Extended Data Fig. 3: H3K36me2/me3 depletion mimics MRG-1 loss.
From: Active chromatin marks drive spatial sequestration of heterochromatin in C. elegans nuclei
a, Quantification of H3K36 methylation levels in met-1 (GW1183) and mes-4 (RNAi) single- and double-depleted L1 larvae by quantitative mass spectrometry. Data are shown relative to wild-type L1 (N2) on control RNAi bacteria (dotted line, 100%) and as a mean of three biological replicates (shown as dots). b, L1 larvae of the indicated genotype stained for H3K36me2 and DAPI in strains GW554, GW566 and GW637. The image is representative of nine independent larvae. c, gwIs4 reporter distribution in zone 1 in indicated compartments of the intestine of strains GW1056, GW1041, GW1088, GW1133, GW1151 and GW1090 (genotypes indicated). d, Focal section of 1 representative L1 larvae of 18 bearing gwIs4 and EMR-1–mCherry in met-1; cec-4; mes-4 mutants.
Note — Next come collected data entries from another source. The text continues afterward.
(** Every assertion holds on the dictionary as constructed exactly when the
    collation identifies each key used with the key stored and tells the
    stored keys apart. *)
Lemma found_folds_lookups :
  forallb (found dictionary_init) assertions = true ↔ folds_lookups T = true.
Proof.
  unfold folds_lookups. cbn [forallb assertions lookups fst snd].
  rewrite !found_hi, !found_cat, !found_because, <- !equivb_equal.
  split; intros H; bool_split; try done.
  all: first [by rewrite equivb_sym | by eapply equivb_other].
Qed.

(** The two ways in which every assertion passes. *)
Lemma main_passes b :
  b = Release ∨ folds_lookups T = true →
  main b initial =
  Returned 0 {| wcout := banner ++ all_right; dictionary := dictionary_init;
                reports := [] |}.
Proof.
  intros Hb. destruct b; [|apply main_release]. destruct Hb as [|Hf]; [done|].
  apply found_folds_lookups, find_negb_None in Hf.
  by rewrite main_debug_from, checks_all_found.
Qed.

End sound.

#[export] Hint Resolve subscripted_sorted : cimap.

(** ** The assertions when the collation is unavailable *)

(** When every call of the wrapper fails, no key is less than another: the
    comparison object is a strict weak order under which all keys are one
    key. *)
Section unavailable.
Context {T : TextCollator}.
Context (Hfail : ∀ s1 s2 : wstring, CompareStringIgnoreCase s1 s2 = 0).
Implicit Types (k : wstring) (a : assertion) (l : list assertion).

Lemma less_unavailable k k' : less k k' = false.
Proof. by rewrite less_unfold, Hfail. Qed.

#[local] Instance unavailable_swo : StrictWeakOrder (StringIgnoreCaseLess (T := T)).
Proof. split; intros *; unfold keq, equivb; by rewrite ?less_unavailable. Qed.

(** The dictionary is constructed with its first entry only. *)
Lemma dictionary_init_unavailable : dictionary_init = StdMap.Map [(ciao, hi)].
Proof.
  unfold dictionary_init, StdMap.of_initializer_list. cbn [foldl].
  rewrite StdMap.insert_empty. cbn [fst].
  do 2 (rewrite StdMap.insert_push, !less_unavailable; cbn [fst]). done.
Qed.

(** Every key finds that entry. *)
Lemma find_unavailable k : StdMap.find k dictionary_init = Some (ciao, hi).
Proof.
  rewrite dictionary_init_unavailable.
  change (StdMap.Map [(ciao, hi)]) with (StdMap.push (ciao, hi) StdMap.empty).
  by rewrite StdMap.find_push, !less_unavailable.
Qed.

Lemma failing_unavailable : failing = drop 4 assertions.
Proof.
  unfold failing, found.
  rewrite (List.filter_ext _ (λ a, negb (bool_decide (hi = a.2))));
    [reflexivity|]. intros a. by rewrite find_unavailable.
Qed.

(** No lookup inserts anything. *)
Lemma subscripted_unavailable l : subscripted l dictionary_init = dictionary_init.
Proof.
  induction l as [|a l IH]; [done|]. cbn [subscripted foldl].
  by rewrite (StdMap.subscript_present _ _ _ (find_unavailable a.1.2)).
Qed.

Lemma main_debug_unavailable {R : CrtReport} :
  main Debug initial = ended R (raised (drop 4 assertions)).
Proof. by rewrite main_debug_ended, failing_unavailable. Qed.

End unavailable.

(** ** [main] under any collation *)

(** C4. The run of [main] in a debug build, for every collation, when no report
    lets the run continue: it stops at the first assertion, in source order,
    whose key is not found with the expected value in the dictionary as
    constructed, having written the banner, subscripted that key and
    reported that line; when there is none it returns [0], has written both
    messages, has reported nothing and has left the dictionary as
    constructed. *)
Theorem main_debug_decided (T : TextCollator) (R : CrtReport) :
  (∀ line, continues line = false) →
  main Debug initial =
  match List.find (λ a, negb (found dictionary_init a)) assertions with
  | Some a =>
      Aborted a.1.1
        {| wcout := banner;
           dictionary := (StdMap.subscript a.1.2 dictionary_init).2;
           reports := [a.1.1] |}
  | None =>
      Returned 0 {| wcout := banner ++ all_right; dictionary := dictionary_init;
                    reports := [] |}
  end.
Proof.
  intros Hc. rewrite main_debug_from, checks_stops by done.
  by destruct (List.find _ _).
Qed.

(** C14. Whatever the collation, the debug runtime and the build, [main] ends in
    one of two ways.  It returns [0] having written the banner and
    "All right.", and every report it raised let it continue.  Or, in a debug
    build only, it stops at the line of one of its assertions, which is the
    last line reported and whose report did not let it continue, having
    written the banner alone: "All right." is never written after a report
    that ends the run. *)
Theorem main_outcome_safe (T : TextCollator) (R : CrtReport) (b : build) :
  match main b initial with
  | Returned r st =>
      r = 0 ∧ wcout st = banner ++ all_right ∧
      Forall (λ line, continues line = true) (reports st)
  | Aborted line st =>
      b = Debug ∧ line ∈ (assertions.*1).*1 ∧ wcout st = banner ∧
      last (reports st) = Some line ∧ continues line = false
  end.
Proof.
  destruct (main b initial) as [r st|line st] eqn:Hm.
  - destruct b; [|by rewrite main_release in Hm; injection Hm as <- <-].
    rewrite main_debug_from in Hm.
    destruct (checks _ _) as [[] st'|] eqn:Hc; [|done]. injection Hm as <- <-.
    apply checks_returned in Hc as [-> Hr]. repeat split. apply Hr. constructor.
  - by apply main_aborted in Hm as (? & ? & ? & ? & ?).
Qed.

(** ** [main] under a sound collation *)

(** C6. Under a sound collation, whatever the debug runtime answers, the
    reports of a debug run are the lines of the assertions that do not hold
    on the dictionary as constructed, in source order, up to the first whose
    report does not let the run continue; the run stops there with the
    banner written, or returns [0] after "All right." when there is none;
    the dictionary is the one constructed with the keys of the reported
    assertions subscripted. *)
Theorem main_debug_reports (T : TextCollator) (HL : InvariantIgnoreCase T)
    (R : CrtReport) :
  let rs := raised failing in
  let st w := {| wcout := w; dictionary := subscripted rs dictionary_init;
                 reports := (rs.*1).*1 |} in
  main Debug initial =
  match List.find (λ a, negb (continues a.1.1)) rs with
  | Some a => Aborted a.1.1 (st banner)
  | None => Returned 0 (st (banner ++ all_right))
  end.
Proof. apply main_debug_ended. Qed.

(** C5. Under a sound collation, whatever the debug runtime answers, a debug run
    of [main] returns without a report exactly when the collation identifies
    each key used with the key stored and tells the three stored keys apart;
    the dictionary is then left as constructed. *)
Theorem main_debug_passes_iff (T : TextCollator) (HL : InvariantIgnoreCase T)
    (R : CrtReport) :
  main Debug initial =
    Returned 0 {| wcout := banner ++ all_right; dictionary := dictionary_init;
                  reports := [] |}
  ↔ folds_lookups T = true.
Proof.
  split; [|intros Hf; apply main_passes; by right].
  rewrite main_debug_ended, <- found_folds_lookups. unfold ended, failing.
  rewrite <- filter_negb_nil.
  destruct (List.filter _ assertions) as [|a l]; [done|].
  by destruct (List.find _ _).
Qed.

(** C15. Under a sound collation, however [main] ends, the dictionary it leaves
    is a sorted map in which every entry it was constructed with is still
    found, with at most one entry more for each report raised: a failed
    lookup inserts its key and disturbs nothing else. *)
Theorem main_leaves_valid_map (T : TextCollator) (HL : InvariantIgnoreCase T)
    (R : CrtReport) (b : build) :
  let st := final_state (main b initial) in
  StdMap.sorted (dictionary st) = true ∧
  (∀ q x, StdMap.find q dictionary_init = Some x →
          StdMap.find q (dictionary st) = Some x) ∧
  (StdMap.size dictionary_init ≤ StdMap.size (dictionary st)
   ≤ StdMap.size dictionary_init + length (reports st))%nat.
Proof.
  cbv zeta. pose proof dictionary_init_sorted as Hs.
  destruct b; [|rewrite main_release; cbn; by auto with lia].
  rewrite main_debug_ended. unfold ended.
  pose proof (subscripted_size (raised failing) dictionary_init) as Hn.
  destruct (List.find _ _); cbn [final_state dictionary reports];
    rewrite !length_fmap; (split; [auto with cimap|]); (split; [|done]);
    intros q x; by apply subscripted_find_Some.
Qed.

(** ** [main] when the collation is unavailable *)

(** C19. When every call of the wrapper fails, nothing ends the run where the
    failure occurs.  The dictionary is constructed with its first entry
    only, which every key then finds: the four assertions that expect "hi"
    hold, and the nine others, from line 86 on, are reported, in source
    order, up to the first whose report does not let the run continue.  No
    lookup inserts a key.  The run stops at line 86 when its report ends
    the run, and returns [0] after "All right." when every report lets it
    continue. *)
Theorem main_debug_collation_unavailable (T : TextCollator) (R : CrtReport) :
  (∀ s1 s2 : wstring, CompareStringIgnoreCase s1 s2 = 0) →
  let rs := raised (drop 4 assertions) in
  let st w := {| wcout := w; dictionary := StdMap.Map [(ciao, hi)];
                 reports := (rs.*1).*1 |} in
  dictionary_init = StdMap.Map [(ciao, hi)] ∧
  main Debug initial =
  match List.find (λ a, negb (continues a.1.1)) rs with
  | Some a => Aborted a.1.1 (st banner)
  | None => Returned 0 (st (banner ++ all_right))
  end.
Proof.
  intros Hfail. cbv zeta. split; [by apply dictionary_init_unavailable|].
  rewrite (main_debug_unavailable Hfail). unfold ended.
  by rewrite (subscripted_unavailable Hfail), (dictionary_init_unavailable Hfail).
Qed.

(** ** Witnesses *)

Lemma main_debug_collation_unavailable_witness :
  main (T := failing_collator) (R := stops) Debug initial =
  Aborted 86%nat
    {| wcout := banner; dictionary := StdMap.Map [(ciao, hi)];
       reports := [86%nat] |}.
Proof.
  exact (proj2 (main_debug_collation_unavailable failing_collator stops
                  (λ _ _, eq_refl))).
Defined.

Lemma main_debug_decided_witness :
  main (T := latin1_collator) (R := stops) Debug initial =
  Returned 0 {| wcout := banner ++ all_right; dictionary := dictionary_init;
                reports := [] |}.
Proof. exact (main_debug_decided latin1_collator stops (λ _, eq_refl)). Defined.

Lemma main_debug_reports_witness :
  main (T := latin1_collator) (R := breaks) Debug initial =
  Returned 0 {| wcout := banner ++ all_right; dictionary := dictionary_init;
                reports := [] |}.
Proof. exact (main_debug_reports latin1_collator _ breaks). Defined.

Lemma main_leaves_valid_map_witness :
  StdMap.sorted
    (dictionary (final_state (main (T := latin1_collator) (R := stops) Debug initial)))
  = true.
Proof. exact (proj1 (main_leaves_valid_map latin1_collator _ stops Debug)). Defined.

Lemma main_debug_passes_iff_witness :
  main (T := latin1_collator) (R := ignores) Debug initial =
    Returned 0 {| wcout := banner ++ all_right; dictionary := dictionary_init;
                  reports := [] |}
  ↔ folds_lookups latin1_collator = true.
Proof. apply (main_debug_passes_iff latin1_collator _ ignores). Defined.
Insets show single intestinal nucleus of the indicated intestine compartment. e, Reporter distribution in zone 1 in hypoderm and intestine of the indicated genotypes (GW1056 and GW1090). Whole-intestine values reflect results pooled in relation to relative cell-type abundance in the tissue. In c and e, each sample was compared pairwise to wild type by χ2 test. *P < 0.05, **P < 0.01 and ***P < 0.001; P and n (number of foci scored) values are listed in Supplementary Table 1.